INSTRUCTIONS FOR THE TASK -
Reproduce the lines from the one holding "rewrite shiftl_one by lia." to the end of the entries. Include both ends and change nothing.

★ ★ ★ ★ ★

Lemma sum_over_member_le f l i :
  (forall j, In j l -> 0 <= f j) -> In i l -> f i <= sum_over f l.
Proof.
  induction l as [| a l IH]; intros Hpos Hin; [contradiction |]. simpl.
  assert (Hrest : 0 <= sum_over f l).
  { clear IH Hin. induction l as [| b l IHl]; simpl; [lia |].
    assert (0 <= f b) by (apply Hpos; right; now left).
    assert (0 <= sum_over f l); [| lia].
    apply IHl. intros j [-> | Hj]; apply Hpos; [now left | right; now right]. }
  destruct Hin as [-> | Hin].
  - lia.
  - assert (0 <= f a) by (apply Hpos; now left).
    assert (f i <= sum_over f l); [| lia].
    apply IH; [| exact Hin]. intros j Hj. apply Hpos. now right.
Qed.

(** *** [MoveToNextLedgerEntry] *)

Lemma next_slot_in_ledger this : in_ledger (next_slot this).
Proof. unfold in_ledger, next_slot, cLedgerSize. apply Z.mod_pos_bound. lia. Qed.

Lemma available_iff this i :
  0 <= i -> IsLedgerEntryAvailable this i = negb (live this i).
Proof.
  intros Hi. unfold IsLedgerEntryAvailable, live.
  rewrite shiftl_one by lia. now apply land_bit_is_zero.
Qed.

(** The call on a well-formed ring, in one piece. *)
Lemma MoveToNextLedgerEntry_eq this f :
  well_formed this ->
  MoveToNextLedgerEntry this f
  = if live this (next_slot this)
    then (E_FAIL,
          mkRing (m_Head this) (m_Tail this) (m_Size this) (m_Ledger this)
            (m_LedgerMask this) (next_slot this))
    else (S_OK,
          mkRing (m_Head this) (m_Tail this) (m_Size this)
            (ledger_set (m_Ledger this) (next_slot this) (mkEntry f 0))
            (wrap32 (Z.lor (m_LedgerMask this) (2 ^ next_slot this)))
            (next_slot this)).
Proof.
  intros [Hsize Hidx Hlen Htail].
  pose proof (next_slot_in_ledger this) as Hnext.
  unfold MoveToNextLedgerEntry. rewrite next_index by assumption.
  fold (next_slot this).
  rewrite available_iff by (destruct Hnext; assumption).
  unfold live at 1. simpl m_LedgerMask.
  fold (live this (next_slot this)).
  destruct (live this (next_slot this)); simpl; [reflexivity |].
  unfold set_current_entry, GetCurrentLedgeEntry. simpl.
  rewrite ledger_set_set.
  rewrite ledger_at_set_eq
    by (try apply in_ledger_nat; try assumption; destruct Hnext; assumption).
  simpl. rewrite shiftl_one by (destruct Hnext; assumption). reflexivity.
Qed.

★ ★ ★ ★ ★

WRITTEN ANSWER -
  rewrite shiftl_one by lia. now apply land_bit_is_zero.
Qed.

(** The call on a well-formed ring, in one piece. *)
Lemma MoveToNextLedgerEntry_eq this f :
  well_formed this ->
  MoveToNextLedgerEntry this f
  = if live this (next_slot this)
    then (E_FAIL,
          mkRing (m_Head this) (m_Tail this) (m_Size this) (m_Ledger this)
            (m_LedgerMask this) (next_slot this))
    else (S_OK,
          mkRing (m_Head this) (m_Tail this) (m_Size this)
            (ledger_set (m_Ledger this) (next_slot this) (mkEntry f 0))
            (wrap32 (Z.lor (m_LedgerMask this) (2 ^ next_slot this)))
            (next_slot this)).
Proof.
  intros [Hsize Hidx Hlen Htail].
  pose proof (next_slot_in_ledger this) as Hnext.
  unfold MoveToNextLedgerEntry. rewrite next_index by assumption.
  fold (next_slot this).
  rewrite available_iff by (destruct Hnext; assumption).
  unfold live at 1. simpl m_LedgerMask.
  fold (live this (next_slot this)).
  destruct (live this (next_slot this)); simpl; [reflexivity |].
  unfold set_current_entry, GetCurrentLedgeEntry. simpl.
  rewrite ledger_set_set.
  rewrite ledger_at_set_eq
    by (try apply in_ledger_nat; try assumption; destruct Hnext; assumption).
  simpl. rewrite shiftl_one by (destruct Hnext; assumption). reflexivity.
Qed.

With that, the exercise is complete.